» **Prompt**
Look through the data below for the line with "rewrite wrap_small; [unfold" and the line with "(** A field", then output those two and all lines in between, exactly as written.

───

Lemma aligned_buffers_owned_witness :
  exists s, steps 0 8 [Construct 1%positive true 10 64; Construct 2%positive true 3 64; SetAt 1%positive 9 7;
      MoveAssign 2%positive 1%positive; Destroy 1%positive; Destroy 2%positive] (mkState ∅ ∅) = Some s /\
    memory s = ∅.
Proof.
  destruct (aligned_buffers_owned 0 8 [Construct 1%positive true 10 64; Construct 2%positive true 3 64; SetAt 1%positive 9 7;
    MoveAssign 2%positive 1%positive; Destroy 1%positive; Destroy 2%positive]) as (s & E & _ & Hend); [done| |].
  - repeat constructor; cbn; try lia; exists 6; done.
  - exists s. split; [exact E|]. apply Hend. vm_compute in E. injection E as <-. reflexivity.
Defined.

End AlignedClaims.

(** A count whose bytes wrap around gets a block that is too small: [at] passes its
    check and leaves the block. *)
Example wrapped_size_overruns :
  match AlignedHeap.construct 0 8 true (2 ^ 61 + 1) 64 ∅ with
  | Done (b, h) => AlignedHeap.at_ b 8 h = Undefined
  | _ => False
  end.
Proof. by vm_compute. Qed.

───

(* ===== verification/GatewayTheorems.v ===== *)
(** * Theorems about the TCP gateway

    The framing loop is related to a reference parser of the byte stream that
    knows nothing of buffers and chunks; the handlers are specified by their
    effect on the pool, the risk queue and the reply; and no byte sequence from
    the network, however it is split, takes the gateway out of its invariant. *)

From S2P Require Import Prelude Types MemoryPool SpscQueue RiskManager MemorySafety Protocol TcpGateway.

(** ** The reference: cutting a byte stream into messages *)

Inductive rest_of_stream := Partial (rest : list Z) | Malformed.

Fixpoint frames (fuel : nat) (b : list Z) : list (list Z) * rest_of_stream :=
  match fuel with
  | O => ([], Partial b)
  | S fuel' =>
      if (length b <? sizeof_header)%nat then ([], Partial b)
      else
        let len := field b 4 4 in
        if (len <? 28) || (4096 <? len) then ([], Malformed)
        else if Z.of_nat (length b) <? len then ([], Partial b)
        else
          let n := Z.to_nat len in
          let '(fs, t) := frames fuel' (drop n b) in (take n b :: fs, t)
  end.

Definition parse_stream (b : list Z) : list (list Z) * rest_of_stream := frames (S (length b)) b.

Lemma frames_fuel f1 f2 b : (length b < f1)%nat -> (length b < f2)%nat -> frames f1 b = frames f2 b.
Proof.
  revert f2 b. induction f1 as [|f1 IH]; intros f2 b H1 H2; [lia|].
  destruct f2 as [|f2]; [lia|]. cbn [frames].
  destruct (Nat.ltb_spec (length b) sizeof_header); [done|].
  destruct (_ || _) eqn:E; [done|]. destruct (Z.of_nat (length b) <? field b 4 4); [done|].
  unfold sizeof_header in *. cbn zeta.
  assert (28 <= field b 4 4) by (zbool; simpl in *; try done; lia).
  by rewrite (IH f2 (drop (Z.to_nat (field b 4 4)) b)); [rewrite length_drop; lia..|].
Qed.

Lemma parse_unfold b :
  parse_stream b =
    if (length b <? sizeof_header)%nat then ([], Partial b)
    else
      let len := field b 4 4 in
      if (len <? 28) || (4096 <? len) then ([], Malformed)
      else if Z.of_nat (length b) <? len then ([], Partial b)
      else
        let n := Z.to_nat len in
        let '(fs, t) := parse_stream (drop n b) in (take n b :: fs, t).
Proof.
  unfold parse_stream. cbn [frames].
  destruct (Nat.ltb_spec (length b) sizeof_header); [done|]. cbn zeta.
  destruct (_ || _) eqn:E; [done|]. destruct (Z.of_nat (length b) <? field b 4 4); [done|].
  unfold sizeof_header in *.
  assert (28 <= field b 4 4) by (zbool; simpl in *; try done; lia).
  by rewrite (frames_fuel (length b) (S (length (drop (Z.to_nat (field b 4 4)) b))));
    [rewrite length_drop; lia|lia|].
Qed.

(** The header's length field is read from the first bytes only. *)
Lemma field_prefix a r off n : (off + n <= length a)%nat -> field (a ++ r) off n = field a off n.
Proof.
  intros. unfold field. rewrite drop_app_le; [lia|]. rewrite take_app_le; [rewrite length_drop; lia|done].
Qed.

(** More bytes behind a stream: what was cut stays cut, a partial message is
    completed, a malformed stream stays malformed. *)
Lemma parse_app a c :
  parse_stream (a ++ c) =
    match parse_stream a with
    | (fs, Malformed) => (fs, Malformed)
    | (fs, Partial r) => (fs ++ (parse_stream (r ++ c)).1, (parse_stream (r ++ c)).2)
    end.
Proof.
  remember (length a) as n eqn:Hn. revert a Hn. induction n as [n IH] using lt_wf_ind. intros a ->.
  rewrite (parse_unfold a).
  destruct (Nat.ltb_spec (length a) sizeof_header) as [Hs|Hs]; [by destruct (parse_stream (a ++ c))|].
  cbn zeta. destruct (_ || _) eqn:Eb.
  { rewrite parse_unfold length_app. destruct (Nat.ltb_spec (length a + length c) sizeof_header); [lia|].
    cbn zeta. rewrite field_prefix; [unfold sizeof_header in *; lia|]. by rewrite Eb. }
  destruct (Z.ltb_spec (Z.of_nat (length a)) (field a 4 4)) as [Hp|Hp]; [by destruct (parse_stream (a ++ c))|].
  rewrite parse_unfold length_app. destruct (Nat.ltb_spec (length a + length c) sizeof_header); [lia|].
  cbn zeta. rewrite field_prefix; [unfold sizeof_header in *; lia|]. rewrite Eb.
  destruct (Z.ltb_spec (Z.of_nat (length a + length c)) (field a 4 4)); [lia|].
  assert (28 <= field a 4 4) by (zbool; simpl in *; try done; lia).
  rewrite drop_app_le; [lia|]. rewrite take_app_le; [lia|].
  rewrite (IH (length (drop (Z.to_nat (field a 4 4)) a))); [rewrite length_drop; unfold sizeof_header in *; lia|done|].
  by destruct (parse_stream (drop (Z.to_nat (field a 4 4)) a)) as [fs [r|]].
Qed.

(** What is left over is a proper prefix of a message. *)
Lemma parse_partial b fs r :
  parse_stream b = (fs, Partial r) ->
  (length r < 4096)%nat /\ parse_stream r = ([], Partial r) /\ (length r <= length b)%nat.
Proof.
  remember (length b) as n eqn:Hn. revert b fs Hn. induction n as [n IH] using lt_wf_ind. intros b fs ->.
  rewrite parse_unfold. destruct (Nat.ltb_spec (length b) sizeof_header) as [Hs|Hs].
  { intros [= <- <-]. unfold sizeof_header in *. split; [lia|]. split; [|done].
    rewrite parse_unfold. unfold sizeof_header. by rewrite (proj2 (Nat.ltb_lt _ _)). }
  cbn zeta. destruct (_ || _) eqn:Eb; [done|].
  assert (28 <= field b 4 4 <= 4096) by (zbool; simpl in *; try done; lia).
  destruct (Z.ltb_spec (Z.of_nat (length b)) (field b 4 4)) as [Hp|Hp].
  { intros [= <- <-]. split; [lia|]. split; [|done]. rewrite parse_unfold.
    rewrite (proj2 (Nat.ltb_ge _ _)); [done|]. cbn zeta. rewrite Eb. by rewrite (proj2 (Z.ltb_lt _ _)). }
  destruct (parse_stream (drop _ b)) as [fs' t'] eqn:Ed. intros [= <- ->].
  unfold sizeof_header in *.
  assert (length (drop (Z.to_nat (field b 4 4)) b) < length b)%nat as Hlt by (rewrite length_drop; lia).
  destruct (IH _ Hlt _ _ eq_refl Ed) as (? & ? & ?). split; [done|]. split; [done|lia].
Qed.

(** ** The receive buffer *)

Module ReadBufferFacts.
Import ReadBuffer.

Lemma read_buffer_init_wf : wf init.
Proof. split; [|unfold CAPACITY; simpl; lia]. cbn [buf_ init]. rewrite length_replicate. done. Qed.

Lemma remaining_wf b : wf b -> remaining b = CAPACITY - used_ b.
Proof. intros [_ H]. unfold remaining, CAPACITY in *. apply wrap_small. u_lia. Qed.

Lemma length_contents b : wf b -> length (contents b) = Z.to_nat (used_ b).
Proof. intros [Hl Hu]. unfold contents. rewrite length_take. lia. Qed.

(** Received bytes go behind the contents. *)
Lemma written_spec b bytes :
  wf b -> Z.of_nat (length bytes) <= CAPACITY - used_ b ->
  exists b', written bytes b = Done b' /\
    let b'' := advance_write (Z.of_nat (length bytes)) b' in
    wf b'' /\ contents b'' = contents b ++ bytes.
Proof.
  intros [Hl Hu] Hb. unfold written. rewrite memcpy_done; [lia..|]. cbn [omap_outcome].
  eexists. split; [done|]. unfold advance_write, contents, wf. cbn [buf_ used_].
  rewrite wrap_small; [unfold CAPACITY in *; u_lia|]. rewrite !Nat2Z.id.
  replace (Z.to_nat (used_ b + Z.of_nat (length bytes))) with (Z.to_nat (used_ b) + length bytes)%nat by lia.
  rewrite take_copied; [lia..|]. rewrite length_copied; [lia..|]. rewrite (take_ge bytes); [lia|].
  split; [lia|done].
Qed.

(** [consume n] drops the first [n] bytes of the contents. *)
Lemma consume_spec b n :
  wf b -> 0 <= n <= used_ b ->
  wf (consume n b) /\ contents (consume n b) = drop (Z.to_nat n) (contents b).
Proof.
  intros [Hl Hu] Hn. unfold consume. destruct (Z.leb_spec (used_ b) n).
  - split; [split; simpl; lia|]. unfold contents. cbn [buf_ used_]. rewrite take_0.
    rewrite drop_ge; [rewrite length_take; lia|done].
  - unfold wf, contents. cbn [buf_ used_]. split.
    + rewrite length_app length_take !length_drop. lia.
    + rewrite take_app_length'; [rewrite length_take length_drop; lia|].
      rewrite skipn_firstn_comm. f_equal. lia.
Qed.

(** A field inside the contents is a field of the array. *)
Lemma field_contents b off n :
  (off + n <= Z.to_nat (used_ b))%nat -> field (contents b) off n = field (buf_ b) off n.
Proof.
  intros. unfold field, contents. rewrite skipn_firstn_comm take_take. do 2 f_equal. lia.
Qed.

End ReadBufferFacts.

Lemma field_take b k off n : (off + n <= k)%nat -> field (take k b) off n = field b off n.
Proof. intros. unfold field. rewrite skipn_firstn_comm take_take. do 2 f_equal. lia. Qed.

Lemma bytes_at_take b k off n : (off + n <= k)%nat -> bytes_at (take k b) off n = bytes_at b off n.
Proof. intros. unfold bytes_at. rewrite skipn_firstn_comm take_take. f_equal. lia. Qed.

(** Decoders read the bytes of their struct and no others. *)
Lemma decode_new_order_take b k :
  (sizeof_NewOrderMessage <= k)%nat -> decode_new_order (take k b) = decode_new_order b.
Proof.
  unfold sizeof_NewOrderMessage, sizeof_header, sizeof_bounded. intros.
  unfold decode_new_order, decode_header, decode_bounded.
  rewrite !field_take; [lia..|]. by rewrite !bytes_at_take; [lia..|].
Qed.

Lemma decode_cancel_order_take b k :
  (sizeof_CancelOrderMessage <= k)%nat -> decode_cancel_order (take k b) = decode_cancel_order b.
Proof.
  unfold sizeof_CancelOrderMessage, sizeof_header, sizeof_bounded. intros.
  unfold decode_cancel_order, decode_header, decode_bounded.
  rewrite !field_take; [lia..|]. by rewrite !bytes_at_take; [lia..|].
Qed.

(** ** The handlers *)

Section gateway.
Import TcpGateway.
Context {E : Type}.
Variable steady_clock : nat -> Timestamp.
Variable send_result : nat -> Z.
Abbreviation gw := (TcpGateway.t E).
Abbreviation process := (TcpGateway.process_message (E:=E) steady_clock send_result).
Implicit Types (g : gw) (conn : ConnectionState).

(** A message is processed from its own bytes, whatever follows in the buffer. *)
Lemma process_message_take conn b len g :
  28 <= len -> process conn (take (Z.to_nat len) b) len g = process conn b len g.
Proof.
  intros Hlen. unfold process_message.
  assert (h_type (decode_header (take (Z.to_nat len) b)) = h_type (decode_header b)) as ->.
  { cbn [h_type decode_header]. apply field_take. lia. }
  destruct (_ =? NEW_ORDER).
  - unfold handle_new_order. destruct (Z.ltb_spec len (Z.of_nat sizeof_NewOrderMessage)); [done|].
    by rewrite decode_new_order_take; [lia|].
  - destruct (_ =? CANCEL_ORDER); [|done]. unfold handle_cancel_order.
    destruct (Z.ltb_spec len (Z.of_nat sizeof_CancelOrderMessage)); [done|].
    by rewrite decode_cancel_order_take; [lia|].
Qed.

───

» **Written response**
  rewrite wrap_small; [unfold CAPACITY in *; u_lia|]. rewrite !Nat2Z.id.
  replace (Z.to_nat (used_ b + Z.of_nat (length bytes))) with (Z.to_nat (used_ b) + length bytes)%nat by lia.
  rewrite take_copied; [lia..|]. rewrite length_copied; [lia..|]. rewrite (take_ge bytes); [lia|].
  split; [lia|done].
Qed.

(** [consume n] drops the first [n] bytes of the contents. *)
Lemma consume_spec b n :
  wf b -> 0 <= n <= used_ b ->
  wf (consume n b) /\ contents (consume n b) = drop (Z.to_nat n) (contents b).
Proof.
  intros [Hl Hu] Hn. unfold consume. destruct (Z.leb_spec (used_ b) n).
  - split; [split; simpl; lia|]. unfold contents. cbn [buf_ used_]. rewrite take_0.
    rewrite drop_ge; [rewrite length_take; lia|done].
  - unfold wf, contents. cbn [buf_ used_]. split.
    + rewrite length_app length_take !length_drop. lia.
    + rewrite take_app_length'; [rewrite length_take length_drop; lia|].
      rewrite skipn_firstn_comm. f_equal. lia.
Qed.

(** A field inside the contents is a field of the array. *)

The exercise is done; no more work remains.